━━━ Data for processing ━━━

(** ** main.py *)

Definition emit (e : event) : M (Client * list event) unit :=
  modify (fun st => (st.1, st.2 ++ [e])).

Definition print (l : line) : M (Client * list event) unit := emit (Printed l).

(** [token_info[key]], where [token_info] is what [retry] returned, possibly
    [None] *)
Definition subscript_result (token_info : option (gmap string pyval)) (key : string)
    : M (Client * list event) pyval :=
  match token_info with
  | Some d => subscript d key
  | None => raise (TypeError "'NoneType' object is not subscriptable")
  end.

(** The body of [for campaign in campaigns], with its two [except] clauses. *)
Definition process_campaign (depth : nat) (campaign : Campaign)
    : M (Client * list event) unit :=
  try_except2
    (emit (Invoked (Call_calculate_roas campaign)) ;;;
     roas <- lift_outcome (calculate_roas campaign) ;;
     emit (Invoked (Call_calculate_adjustment_factor campaign roas)) ;;;
     let adjustment_factor := calculate_adjustment_factor roas in
     match budget campaign with
     | None => print (LSkipping (campaign_id campaign))
     | Some current_budget =>
         emit (Invoked (Call_calculate_new_budget campaign current_budget
                          adjustment_factor)) ;;;
         let new_budget := calculate_new_budget current_budget adjustment_factor in
         if negb (Qeq_bool new_budget current_budget) then
           retry client_sleep
             (update_campaign_budget depth (campaign_id campaign) new_budget)
             2 300 is_TikTokAPIError ;;;
           print (LUpdated (campaign_id campaign) current_budget new_budget)
         else
           print (LNoChange (campaign_id campaign) roas)
     end)
    is_TikTokAPIError
    (fun e => print (LErrorUpdating (campaign_id campaign) (str_exn e)))
    is_Exception
    (fun e => print (LUnexpected (campaign_id campaign) (str_exn e))).

Fixpoint process_campaigns (depth : nat) (campaigns : list Campaign)
    : M (Client * list event) unit :=
  match campaigns with
  | [] => ret tt
  | campaign :: rest =>
      process_campaign depth campaign ;;;
      process_campaigns depth rest
  end.

(** Step 1 of [main]: get the access token (through [retry]) and print what
    came back.  [false] stands for the [return] of the [except] clause. *)
Definition get_token_step (depth : nat) : M (Client * list event) bool :=
  try_except
    (token_info <- retry client_sleep (get_access_token depth) 2 300 is_TikTokAPIError ;;
     v <- subscript_result token_info "access_token" ;;
     print (LAccessToken v) ;;;
     v <- subscript_result token_info "ad_id_validity" ;;
     print (LAdvertiserIdValid v) ;;;
     v <- subscript_result token_info "advertiser_ids" ;;
     print (LValidIds v) ;;;
     ret true)
    is_TikTokAPIError
    (fun e => print (LAuthFailed (str_exn e)) ;;; ret false).

(** Step 2 of [main]: fetch the campaign statistics (through [retry]).
    [None] stands for the two [return]s of this step: nothing fetched
    ([not campaigns]), or the fetch failed. *)
Definition get_performance_step (depth : nat)
    : M (Client * list event) (option (list Campaign)) :=
  try_except
    (campaigns <- retry client_sleep
                    (get_campaign_performance depth DAYS MIN_SPEND MIN_PAYMENT_RATE)
                    2 300 is_TikTokAPIError ;;
     match campaigns with
     | None | Some [] => print LNoCampaigns ;;; ret None
     | Some (c :: cs) => ret (Some (c :: cs))
     end)
    is_TikTokAPIError
    (fun e => print (LFetchFailed (str_exn e)) ;;; ret None).

(** [main] from the client object on: the three numbered steps. *)
Definition main_steps (depth : nat) : M (Client * list event) unit :=
  authenticated <- get_token_step depth ;;
  if (authenticated : bool) then
    fetched <- get_performance_step depth ;;
    match fetched with
    | Some campaigns => process_campaigns depth campaigns
    | None => ret tt
    end
  else ret tt.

━━━

> **Assignment**
Type out the whole listing above again, exactly as it stands.

> **Task solution**
(** ** main.py *)

Definition emit (e : event) : M (Client * list event) unit :=
  modify (fun st => (st.1, st.2 ++ [e])).

Definition print (l : line) : M (Client * list event) unit := emit (Printed l).

(** [token_info[key]], where [token_info] is what [retry] returned, possibly
    [None] *)
Definition subscript_result (token_info : option (gmap string pyval)) (key : string)
    : M (Client * list event) pyval :=
  match token_info with
  | Some d => subscript d key
  | None => raise (TypeError "'NoneType' object is not subscriptable")
  end.

(** The body of [for campaign in campaigns], with its two [except] clauses. *)
Definition process_campaign (depth : nat) (campaign : Campaign)
    : M (Client * list event) unit :=
  try_except2
    (emit (Invoked (Call_calculate_roas campaign)) ;;;
     roas <- lift_outcome (calculate_roas campaign) ;;
     emit (Invoked (Call_calculate_adjustment_factor campaign roas)) ;;;
     let adjustment_factor := calculate_adjustment_factor roas in
     match budget campaign with
     | None => print (LSkipping (campaign_id campaign))
     | Some current_budget =>
         emit (Invoked (Call_calculate_new_budget campaign current_budget
                          adjustment_factor)) ;;;
         let new_budget := calculate_new_budget current_budget adjustment_factor in
         if negb (Qeq_bool new_budget current_budget) then
           retry client_sleep
             (update_campaign_budget depth (campaign_id campaign) new_budget)
             2 300 is_TikTokAPIError ;;;
           print (LUpdated (campaign_id campaign) current_budget new_budget)
         else
           print (LNoChange (campaign_id campaign) roas)
     end)
    is_TikTokAPIError
    (fun e => print (LErrorUpdating (campaign_id campaign) (str_exn e)))
    is_Exception
    (fun e => print (LUnexpected (campaign_id campaign) (str_exn e))).

Fixpoint process_campaigns (depth : nat) (campaigns : list Campaign)
    : M (Client * list event) unit :=
  match campaigns with
  | [] => ret tt
  | campaign :: rest =>
      process_campaign depth campaign ;;;
      process_campaigns depth rest
  end.

(** Step 1 of [main]: get the access token (through [retry]) and print what
    came back.  [false] stands for the [return] of the [except] clause. *)
Definition get_token_step (depth : nat) : M (Client * list event) bool :=
  try_except
    (token_info <- retry client_sleep (get_access_token depth) 2 300 is_TikTokAPIError ;;
     v <- subscript_result token_info "access_token" ;;
     print (LAccessToken v) ;;;
     v <- subscript_result token_info "ad_id_validity" ;;
     print (LAdvertiserIdValid v) ;;;
     v <- subscript_result token_info "advertiser_ids" ;;
     print (LValidIds v) ;;;
     ret true)
    is_TikTokAPIError
    (fun e => print (LAuthFailed (str_exn e)) ;;; ret false).

(** Step 2 of [main]: fetch the campaign statistics (through [retry]).
    [None] stands for the two [return]s of this step: nothing fetched
    ([not campaigns]), or the fetch failed. *)
Definition get_performance_step (depth : nat)
    : M (Client * list event) (option (list Campaign)) :=
  try_except
    (campaigns <- retry client_sleep
                    (get_campaign_performance depth DAYS MIN_SPEND MIN_PAYMENT_RATE)
                    2 300 is_TikTokAPIError ;;
     match campaigns with
     | None | Some [] => print LNoCampaigns ;;; ret None
     | Some (c :: cs) => ret (Some (c :: cs))
     end)
    is_TikTokAPIError
    (fun e => print (LFetchFailed (str_exn e)) ;;; ret None).

(** [main] from the client object on: the three numbered steps. *)
Definition main_steps (depth : nat) : M (Client * list event) unit :=
  authenticated <- get_token_step depth ;;
  if (authenticated : bool) then
    fetched <- get_performance_step depth ;;
    match fetched with
    | Some campaigns => process_campaigns depth campaigns
    | None => ret tt
    end
  else ret tt.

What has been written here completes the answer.